Oggi trovare un Isuzu WFR ben conservato è un'impresa per pochi appassionati: la diffusione fu sempre limitata e la reperibilità dei ricambi originali è scarsa. Chi lo cerca lo fa soprattutto per il fascino da furgone d'epoca giapponese e per l'affidabilità delle sue meccaniche diesel, più che per un utilizzo quotidiano.

Le generazioni della WFR

  • 1980-1985 – Debutto e prima gamma motori — Lancio nel dicembre 1980 con motori a benzina 1,6 e 1,8 litri e diesel 1,8 litri; nel 1982 la gamma benzina viene rivista in favore del 2,0 litri e nasce la wagon di lusso LS a nove posti.
  • 1985-1989 – Arrivo nel Regno Unito come Bedford/Vauxhall Midi — Vauxhall avvia la produzione a Luton per sostituire i vecchi furgoni Bedford CF; nel 1986 il modello riceve un primo restyling con nuovi fari e plancia rinnovata.
  • 1989-1995 – Turbodiesel e ultimi aggiornamenti — Dopo il restyling del 1989 con nuovi interni e frontale rivisto, la gamma si concentra sui diesel turbo, che nel 1993 diventano di serie su tutta la gamma insieme ad alcuni miglioramenti della sicurezza, fino allo stop della produzione nel 1995.

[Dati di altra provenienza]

Lemma write_to_csv_other header data outname sd (other : string) :
  other <> outname ->
  files (write_to_csv header data outname sd) !! other = files sd !! other.
Proof.
  intros Hother. destruct (opens_for_write sd outname) eqn:Ho.
  - destruct (files sd !! outname) as [ls|] eqn:Hf.
    + rewrite (write_to_csv_appended _ _ _ _ ls Ho Hf). simpl.
      now rewrite lookup_insert_ne.
    + rewrite (write_to_csv_created _ _ _ _ Ho Hf). simpl.
      now rewrite lookup_insert_ne.
  - now rewrite write_to_csv_unopened.
Qed.

Lemma num_samples_ext sd sd' :
  files sd !! "/TRACKING.csv" = files sd' !! "/TRACKING.csv" ->
  num_samples sd = num_samples sd'.
Proof.
  intros Hf. unfold num_samples. rewrite !getRowsCount_readSDfile.
  unfold SD.lines. now rewrite Hf.
Qed.

(** X8.  One call of [increment_samples] raises [num_samples] by one when
    the tracking file can be opened, and leaves it as it was when the file
    cannot be opened; this holds for a missing tracking file and for one
    that has its header line. *)
Theorem increment_samples_step sd :
  files sd !! "/TRACKING.csv" <> Some [] ->
  num_samples (increment_samples sd)
  = num_samples sd + (if opens_for_write sd "/TRACKING.csv" then 1 else 0).
Proof.
  intros Hne. unfold increment_samples.
  destruct (opens_for_write sd "/TRACKING.csv") eqn:Ho;
    [|rewrite write_to_csv_unopened by assumption; lia].
  unfold num_samples. rewrite !getRowsCount_readSDfile. unfold SD.lines.
  destruct (files sd !! "/TRACKING.csv") as [[|hdr rows]|] eqn:Hf; [congruence| |].
  - rewrite (write_to_csv_appended _ _ _ _ _ Ho Hf). simpl files.
    rewrite lookup_insert_eq. simpl. rewrite length_app. simpl. lia.
  - rewrite (write_to_csv_created _ _ _ _ Ho Hf). simpl files.
    now rewrite lookup_insert_eq.
Qed.

(** X9.  The sample counter depends on the tracking file alone:
    [num_samples] is not changed by [reset_hourly] nor by a line written
    with [write_to_csv] to any other file, and [increment_samples] and
    [reset_sample_counter] leave every file but the tracking file as it
    was. *)
Theorem sample_counter_apart sd :
  num_samples (reset_hourly sd) = num_samples sd
  /\ (forall header line outname,
        outname <> "/TRACKING.csv" ->
        num_samples (write_to_csv header line outname sd) = num_samples sd)
  /\ (forall other,
        other <> "/TRACKING.csv" ->
        files (increment_samples sd) !! other = files sd !! other
        /\ files (reset_sample_counter sd) !! other = files sd !! other).
Proof.
  split; [|split].
  - apply num_samples_ext. unfold reset_hourly, SD.remove. simpl.
    now rewrite lookup_delete_ne.
  - intros header line outname Hout. apply num_samples_ext.
    apply write_to_csv_other. congruence.
  - intros other Hother. split.
    + unfold increment_samples. now apply write_to_csv_other.
    + unfold reset_sample_counter, SD.remove. simpl.
      rewrite lookup_delete_ne; [reflexivity|congruence].
Qed.

(** X12.  The sample counter restarts at a reset: [N >= 1] increments
    after [reset_sample_counter] leave the tracking file with its header and
    [N] lines and [num_samples] at [N - 1], whatever the file held before
    the reset. *)
Theorem reset_then_increments sd (N : nat) :
  opens_for_write sd "/TRACKING.csv" = true ->
  (1 <= N)%nat ->
  SD.lines "/TRACKING.csv" (Nat.iter N increment_samples (reset_sample_counter sd))
  = "n" :: replicate N "1"
  /\ num_samples (Nat.iter N increment_samples (reset_sample_counter sd))
     = Z.of_nat N - 1.
Proof.
  intros Ho HN. destruct N as [|n]; [lia|].
  rewrite increment_samples_lines;
    [|unfold reset_sample_counter, SD.remove; simpl; apply lookup_delete_eq|exact Ho].
  unfold num_samples. rewrite getRowsCount_readSDfile. unfold SD.lines. simpl files.
  rewrite lookup_insert_eq. simpl. rewrite length_replicate. split; [reflexivity|lia].
Qed.

End Files.

(** ** The Hydros 21 reading *)

Section Hydros.

Implicit Types (s t : string) (c : ascii).

Lemma read_loop_spec (rx acc : string) :
  read_loop rx acc = acc ++ without_newlines rx.
Proof.
  revert acc. induction rx as [|c rx IH]; intros acc; simpl.
  - now rewrite sapp_empty_r.
  - destruct (Ascii.eqb c "010"); simpl; [apply IH|].
    destruct (Ascii.eqb c "013"); simpl; [apply IH|].
    rewrite IH, sapp_assoc. reflexivity.
Qed.

Lemma length_skip (n : nat) s :
  String.length (WString.skip n s) = (String.length s - n)%nat.
Proof.
  revert s. induction n as [|n IH]; intros [|c s]; simpl; try lia. apply IH.
Qed.

Lemma substring_from_skip (n : nat) s :
  WString.substring_from (Z.of_nat n) s = WString.skip n s.
Proof.
  unfold WString.substring_from, WString.substring.
  pose proof (len_nonneg s) as Hs.
  rewrite !to_unsigned_nonneg by lia.
  assert (Hlen : WString.len s = Z.of_nat (String.length s)) by reflexivity.
  assert (Hshort : (String.length s <= n)%nat -> WString.skip n s = EmptyString).
  { intros Hle. pose proof (length_skip n s) as Hl.
    destruct (WString.skip n s); [reflexivity|simpl in Hl; lia]. }
  destruct (Z.ltb_spec (WString.len s) (Z.of_nat n)).
  - rewrite Z.leb_refl. symmetry. apply Hshort. lia.
  - destruct (Z.leb_spec (WString.len s) (Z.of_nat n)).
    + symmetry. apply Hshort. lia.
    + rewrite Z.ltb_irrefl, Nat2Z.id.
      replace (Z.to_nat (WString.len s - Z.of_nat n))
        with (String.length (WString.skip n s)) by (rewrite length_skip; lia).
      apply keep_all.
Qed.

Lemma charAt_middle s c t :
  WString.charAt (WString.len s) (s ++ String c t) = c.
Proof.
  unfold WString.charAt. pose proof (len_nonneg s). pose proof (len_nonneg t).
  rewrite to_unsigned_nonneg by lia. rewrite len_app, len_cons.
  destruct (Z.leb_spec (WString.len s + (1 + WString.len t)) (WString.len s)); [lia|].
  rewrite to_nat_len. clear. induction s as [|a s IH]; [reflexivity|].
  rewrite sapp_cons. exact IH.
Qed.

Lemma setCharAt_middle s c c' t :
  WString.setCharAt (WString.len s) c' (s ++ String c t) = s ++ String c' t.
Proof.
  unfold WString.setCharAt. pose proof (len_nonneg s). pose proof (len_nonneg t).
  rewrite to_unsigned_nonneg by lia. rewrite len_app, len_cons.
  destruct (Z.ltb_spec (WString.len s) (WString.len s + (1 + WString.len t))); [|lia].
  rewrite to_nat_len. clear. induction s as [|a s IH]; [reflexivity|].
  rewrite !sapp_cons. simpl. now rewrite IH.
Qed.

Domande frequenti sulla WFR

Cos'è esattamente l'Isuzu WFR?

È il nome commerciale con cui Isuzu ha venduto in Europa e Nuova Zelanda, tra il 1980 e il 1995, la prima generazione del furgone e wagon Fargo, un veicolo commerciale leggero disponibile anche come pick-up.

Che differenza c'è tra Isuzu WFR e Isuzu Fargo?

Sono lo stesso veicolo: Fargo è il nome usato in Giappone, mentre WFR è la denominazione adottata per il mercato europeo e neozelandese della sola prima generazione, prodotta fino al 1995.

Che motori montava l'Isuzu WFR?

Alla partenza offriva benzina 1,6 e 1,8 litri e diesel 1,8 litri; nel corso della carriera la gamma si è arricchita di un diesel 2,0 litri e infine di un 2,4 litri, disponibile anche in versione turbo dal 1991 e diventato di serie dal 1993.

Perché nel Regno Unito veniva chiamato Bedford Midi o Vauxhall Midi?

Perché Vauxhall, partner europeo di General Motors legato a Isuzu, ne avviò la produzione nello stabilimento di Luton per sostituire i vecchi furgoni Bedford CF, commercializzandolo con il proprio marchio.

L'Isuzu WFR è ancora reperibile sul mercato dell'usato?

Gli esemplari superstiti sono rari, considerata la diffusione limitata e l'età del modello; chi lo possiede oggi lo fa più per passione verso i veicoli commerciali giapponesi d'epoca che per un utilizzo quotidiano, anche per la difficoltà di reperire ricambi originali.